WHAT YOU WILL DO: Using the entries that follow, count the lines containing the word "Hbig" and give that number by itself.

------------------------------------------------------------------------

Lemma ReadTags_step t off n : file_store_ok t -> 0 <= off -> 0 < n ->
  returns (TF_ReadTags off n) t (fun r t' => exists f', t' = with_fd f' t /\ content f' = content (fd_ t) /\
    (quiet (fd_ t) -> quiet f') /\
    match r with
    | inl l => l = slice off n (file_tags (fileIsBige_ t) (content (fd_ t))) /\ 20 + 4 * (off + n) <= zlen (content (fd_ t))
    | inr e => e < 0 /\ (quiet (fd_ t) -> zlen (content (fd_ t)) < 20 + 4 * (off + n))
    end).
Proof.
  intros Hok Hoff Hn. pose proof Hok as (Ho & _). unfold returns, TF_ReadTags, bind at 1, get. rewrite Ho. cbn [negb].
  destruct (Bool.eqb (machineIsBige_ t) (fileIsBige_ t)) eqn:Hbig; cbn [negb].
  - apply eqb_prop in Hbig. rewrite Hbig.
    destruct (fullread_spec (fd_ t) (20 + 4 * off) (4 * n)) as (r1 & f1 & Hr1 & Hc1 & Hq1 & Hp1); [lia..|].
    eapply returns_bind with (mid := fun r s => r = r1 /\ s = with_fd f1 t).
    { exists r1, (with_fd f1 t). split; [|done]. unfold on_fd, zoom. by rewrite Hr1. }
    + intros l s' [<- ->]. apply returns_ret. destruct Hp1 as [-> Hlen]. exists f1. split; [done|]. split; [done|]. split; [done|].
      rewrite zlen_slice in Hlen by lia. split; [apply load_slice_tags; lia|lia].
    + intros e s' [<- ->]. destruct Hp1 as [He Hn']. exists f1. split; [done|]. split; [done|]. split; [done|]. split; [done|].
      intros Hq. specialize (Hn' Hq). lia.
  - assert (fileIsBige_ t = negb (machineIsBige_ t)) as -> by (destruct (fileIsBige_ t), (machineIsBige_ t); done).
    eapply returns_impl; [apply (ReadTags_swap_spec (Z.to_nat n)); [done|lia..]|].
    intros r t' (f' & -> & Hc & Hq & Hp). exists f'. split; [done|]. split; [done|]. split; [done|]. rewrite !Z.add_0_l in Hp.
    destruct r as [l|e]; [|done]. destruct Hp as [-> Hin]. split; [done|]. auto.
Qed.

(** *** Sizes *)

Lemma tags_after_resize big c n : 0 <= n -> n <= Z.max 0 (ntags c) -> 20 <= zlen c ->
  file_tags big (resize_to (20 + 4 * n) c) = take (Z.to_nat n) (file_tags big c).
Proof.
  intros Hn Hle Hc. assert (0 <= ntags c) by (unfold ntags; lia_div).
  assert (ntags (resize_to (20 + 4 * n) c) = n) as Hnt by (unfold ntags; rewrite zlen_resize by lia; lia_div).
  assert (20 + 4 * n <= zlen c) as Hlen by (unfold ntags in *; lia_div).
  apply list_eq. intros i. destruct (decide (Z.of_nat i < n)).
  - rewrite lookup_take_lt by lia. rewrite !lookup_file_tags by lia. do 2 f_equal. apply list_eq. intros j.
    rewrite !lookup_slice_all. case_decide; [|done]. unfold resize_to, zlen in *.
    rewrite lookup_app_l by (rewrite length_take; lia). by rewrite lookup_take_lt by lia.
  - rewrite !lookup_ge_None_2; [done|rewrite length_take; lia|].
    unfold file_tags. rewrite length_load_tags. lia.
Qed.

Lemma expected_size n : 0 <= n -> expected_tagfile_size n = 20 + 4 * npages n /\ 0 <= npages n.
Proof.
  intros Hn. unfold expected_tagfile_size, npages. replace (n + PageSize - 1) with (n + (PageSize - 1)) by lia.
  rewrite Z.quot_div_nonneg by (unfold PageSize; lia). split; [done|]. unfold PageSize. lia_div.
Qed.

(** A truncated file, and the sizes that are written in its header then. *)
Lemma resized_ok t n f' : file_store_ok t -> 20 <= n -> content f' = resize_to n (content (fd_ t)) -> file_store_ok (with_fd f' t).
Proof.
  intros (Ho & Hl & Hb & Hf) Hn Hc. split; [done|]. cbn [fd_ with_fd hflags_]. rewrite Hc, zlen_resize by lia.
  split; [done|]. split; [by apply resize_bytes|done].
Qed.

Lemma Truncate_step t n datatoo : file_store_ok t -> 0 <= n ->
  returns (TF_Truncate mach n datatoo) t (fun r t' => exists fl ac, file_store_ok t' /\ (quiet (fd_ t) -> quiet (fd_ t')) /\
    fileIsBige_ t' = fileIsBige_ t /\
    match r with
    | inl _ => trackinglen_ t' = n /\ hflags_ t' = fl /\ actualsize_ t' = ac /\ ac = (if datatoo then n else actualsize_ t) /\
        file_tags (fileIsBige_ t) (content (fd_ t')) = file_tags (fileIsBige_ t) (resize_to (20 + 4 * npages n) (content (fd_ t)))
    | inr e => e < 0 /\ ~ quiet (fd_ t)
    end).
Proof.
  intros Hok Hn. pose proof Hok as (Ho & Hl & Hb & [Hf Htl]). destruct (expected_size n Hn) as [Hexp Hnp].
  unfold returns, TF_Truncate, bind at 1, get. rewrite Ho. cbn [negb]. rewrite Hexp.
  eapply returns_bind; [apply on_fd_gives, df_Ftruncate_gives| |].
  2: { intros e t' (f' & -> & Hq & He & Hn' & Hc). exists 0, 0. split; [|done]. split; [done|]. cbn [fd_ with_fd]. by rewrite Hc. }
  intros u t1 (f1 & -> & Hq1 & Hc1). pose proof (resized_ok t (20 + 4 * npages n) f1 Hok ltac:(lia) Hc1) as Hok1.
  set (fl := if datatoo && (n =? 0) then Z.lor (hflags_ t) csVer else hflags_ t).
  assert (word fl) as Hfl by (unfold fl; destruct (datatoo && (n =? 0)); [by apply lor_csVer_word|done]).
  set (t2 := with_sizes (trackinglen_ t) (actualsize_ t) fl (with_fd f1 t)).
  eapply returns_bind with (mid := fun r s => r = inl tt /\ s = t2).
  { unfold t2, fl. destruct (datatoo && (n =? 0)); [by eexists _, _|]. eexists (inl tt), _. split; [done|]. split; [done|]. by destruct t. }
  2: { intros e s' [? _]. done. }
  intros u2 s' [_ ->]. assert (file_store_ok t2) as Hok2 by (apply with_sizes_ok; done).
  eapply returns_bind; [by apply WriteTrackedTagSize_step| |].
  2: { intros e t' [(f' & -> & Hok' & Hq' & Hz & Ht) [He Hnq]]. exists 0, 0. split; [done|]. split; [tauto|]. split; [done|]. split; [done|tauto]. }
  intros u3 t' [(f' & -> & Hok' & Hq' & Hz & Ht) _]. cbn [fd_ with_fd with_sizes t2 fileIsBige_] in *.
  destruct datatoo.
  - eexists (inl tt), _. split; [done|]. exists fl, n. cbn. split; [done|]. split; [tauto|]. split; [done|].
    do 4 (split; [done|]). by rewrite Ht, Hc1.
  - apply returns_ret. exists fl, (actualsize_ t). split; [done|]. cbn. split; [tauto|]. split; [done|].
    do 4 (split; [done|]). by rewrite Ht, Hc1.
Qed.

Lemma prefix_take_tags (n : nat) (l : list Z) : take n l `prefix_of` l.
Proof. exists (drop n l). by rewrite take_drop. Qed.

(** *** Resetting the sizes *)

Definition reset_post (t : XrdOssCsiTagstoreFile) (n : Z) (r : unit + Z) (t' : XrdOssCsiTagstoreFile) : Prop :=
  file_store_ok t' /\ (quiet (fd_ t) -> quiet (fd_ t')) /\ fileIsBige_ t' = fileIsBige_ t /\ hflags_ t' = hflags_ t /\
  actualsize_ t' = n /\
  file_tags (fileIsBige_ t) (content (fd_ t')) `prefix_of` file_tags (fileIsBige_ t) (content (fd_ t)) /\
  (zlen (file_tags (fileIsBige_ t) (content (fd_ t))) = npages (trackinglen_ t) ->
     file_tags (fileIsBige_ t) (content (fd_ t')) = file_tags (fileIsBige_ t) (content (fd_ t)) /\ trackinglen_ t' = trackinglen_ t) /\
  ok_or_failed (fd_ t) r.

(** Cutting the file off after so many tags. *)
Lemma cut_step t k n tl : file_store_ok t -> 0 <= k -> 20 + 4 * k <= zlen (content (fd_ t)) -> 0 <= tl ->
  (zlen (file_tags (fileIsBige_ t) (content (fd_ t))) = npages (trackinglen_ t) -> k = npages (trackinglen_ t) /\ tl = trackinglen_ t) ->
  returns (on_fd (df_Ftruncate (20 + 4 * k))) (with_sizes tl n (hflags_ t) t) (reset_post t n).
Proof.
  intros Hok Hk Hlen Htl Hall. assert (0 <= ntags (content (fd_ t)) /\ k <= ntags (content (fd_ t))) as [Hnt Hknt] by (unfold ntags; lia_div).
  pose proof Hok as (Ho & Hl & Hb & [Hf Htl0]).
  assert (file_tags (fileIsBige_ t) (resize_to (20 + 4 * k) (content (fd_ t))) = take (Z.to_nat k) (file_tags (fileIsBige_ t) (content (fd_ t)))) as Ht
    by (apply tags_after_resize; lia).
  eapply returns_impl; [apply on_fd_gives, df_Ftruncate_gives|]. intros r t' (f' & -> & Hq & Hr).
  destruct r as [u|e].
  - split; [apply (resized_ok (with_sizes tl n (hflags_ t) t) (20 + 4 * k)); [by apply with_sizes_ok|lia|done]|].
    cbn [fd_ with_fd with_sizes fileIsBige_ hflags_ actualsize_ trackinglen_] in *. rewrite Hr, Ht.
    do 4 (split; [done|]). split; [apply prefix_take_tags|]. split; [|done]. intros Hz. destruct (Hall Hz) as [-> ->].
    split; [|done]. apply take_ge. unfold zlen in Hz. lia.
  - destruct Hr as (He & Hnq & Hc). cbn [fd_ with_fd with_sizes fileIsBige_ hflags_ actualsize_ trackinglen_] in *.
    split; [split; [done|]; cbn [fd_ with_fd with_sizes hflags_ trackinglen_]; by rewrite Hc|]. cbn. rewrite Hc.
    do 4 (split; [done|]). split; [done|]. split; [|done]. intros Hz. by destruct (Hall Hz) as [_ ->].
Qed.

Lemma ResetSizes_step t n : file_store_ok t -> returns (TF_ResetSizes mach n) t (reset_post t n).
Proof.
  intros Hok. pose proof Hok as (Ho & Hl & Hb & [Hf Htl]). destruct (expected_size (trackinglen_ t) Htl) as [Hexp Hnp].
  unfold returns, TF_ResetSizes, bind at 1, get. rewrite Ho. cbn [negb].
  set (t1 := with_sizes (trackinglen_ t) n (hflags_ t) t).
  eapply returns_bind with (mid := fun r s => r = inl tt /\ s = t1); [by eexists _, _| |by intros e s' [? _]].
  intros u s' [_ ->]. assert (file_store_ok t1) as Hok1 by (by apply with_sizes_ok).
  assert (0 <= ntags (content (fd_ t))) as Hnt by (unfold ntags; lia_div).
  eapply returns_bind; [apply on_fd_gives, df_Fstat_gives| |].
  2: { intros e t' (f' & -> & Hq & He & Hnq & Hc). cbn [fd_ t1 with_sizes] in *. split; [split; [done|]; cbn [fd_ with_fd with_sizes t1 hflags_ trackinglen_]; by rewrite Hc|].
       cbn. rewrite Hc. do 6 (split; [done|]). done. }
  intros st t2 (f2 & -> & Hq2 & -> & Hc2). cbn [fd_ t1 with_sizes] in Hc2, Hq2. cbn [fd_ t1 with_sizes trackinglen_]. rewrite Hexp.
  assert (forall r t', reset_post (with_fd f2 t) n r t' -> reset_post t n r t') as Hback.
  { intros r t' (H1 & H2 & H3 & H4 & H5 & H6 & H7 & H8). cbn [fd_ with_fd fileIsBige_ hflags_ trackinglen_] in *. rewrite Hc2 in *.
    do 1 (split; [done|]). split; [tauto|]. do 5 (split; [done|]). unfold ok_or_failed in *. destruct r; tauto. }
  assert (file_store_ok (with_fd f2 t)) as Hok2 by (split; [done|]; cbn [fd_ with_fd hflags_ trackinglen_]; by rewrite Hc2).
  assert (with_fd f2 t1 = with_sizes (trackinglen_ t) n (hflags_ t) (with_fd f2 t)) as -> by done.
  change (content (fd_ t1)) with (content (fd_ t)). rewrite zlen_file_tags || idtac.
  destruct (Z.ltb_spec (20 + 4 * npages (trackinglen_ t)) (zlen (content (fd_ t)))) as [Hlt|Hge].
  { eapply returns_impl; [|exact Hback]. apply (cut_step (with_fd f2 t)); [done|lia| |done|done]. cbn [fd_ with_fd]. rewrite Hc2. lia. }
  destruct (Z.ltb_spec (zlen (content (fd_ t))) (20 + 4 * npages (trackinglen_ t))) as [Hsh|Heq].
  - set (nb := if 20 <? zlen (content (fd_ t)) then (zlen (content (fd_ t)) - 20) / 4 else 0).
    assert (nb = ntags (content (fd_ t))) as Hnb by (unfold nb, ntags; zcases; lia_div).
    assert (0 <= nb * PageSize) by (unfold PageSize; lia).
    eapply returns_bind; [apply WriteTrackedTagSize_step; [by apply with_sizes_ok|done]| |].
    + intros u2 t3 [(f3 & -> & Hok3 & Hq3 & Hz3 & Ht3) _]. cbn [fd_ with_fd with_sizes fileIsBige_ hflags_ actualsize_] in *. rewrite Hc2 in *.
      assert (file_store_ok (with_fd f3 t)) as Hokf by (destruct Hok3 as (? & ? & ? & ? & ?); done).
      eapply returns_impl.
      * apply (cut_step (with_fd f3 t) nb n (nb * PageSize)); [done|lia| |done|].
        -- cbn [fd_ with_fd]. unfold ntags in Hnb. lia_div.
        -- cbn [fd_ with_fd fileIsBige_ trackinglen_]. rewrite Ht3, zlen_file_tags. clear Hnb. unfold ntags in *. intros Hz. exfalso. lia_div.
      * intros r t' (H1 & H2 & H3 & H4 & H5 & H6 & H7 & H8). cbn [fd_ with_fd fileIsBige_ hflags_ trackinglen_] in *. rewrite Ht3 in *.
        split; [done|]. split; [tauto|]. do 5 (split; [done|]). unfold ok_or_failed in *. destruct r; tauto.
    + intros e t3 [(f3 & -> & Hok3 & Hq3 & Hz3 & Ht3) [He Hnq]]. cbn [fd_ with_fd with_sizes fileIsBige_ hflags_ actualsize_ trackinglen_] in *.
      rewrite Hc2 in *. split; [done|]. cbn. rewrite Ht3. split; [tauto|]. do 3 (split; [done|]). split; [done|].
      split; [|split; [done|tauto]]. intros Hz. rewrite zlen_file_tags in Hz. unfold ntags in *. exfalso. lia_div.
  - eapply returns_impl; [|exact Hback]. apply returns_ret. split; [by apply with_sizes_ok|]. cbn. done.
Qed.

(** *** The header in the file *)

(** The header that is in the file is that of the fields in memory. *)
Definition header_saved (t : XrdOssCsiTagstoreFile) : Prop :=
  slice 0 20 (content (fd_ t)) = header_bytes (fileIsBige_ t) (trackinglen_ t) (hflags_ t).
Definition saves {A} (m : M XrdOssCsiTagstoreFile A) (t : XrdOssCsiTagstoreFile) : Prop :=
  returns m t (fun r t' => forall a, r = inl a -> header_saved t').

------------------------------------------------------------------------

TASK SOLUTION: 2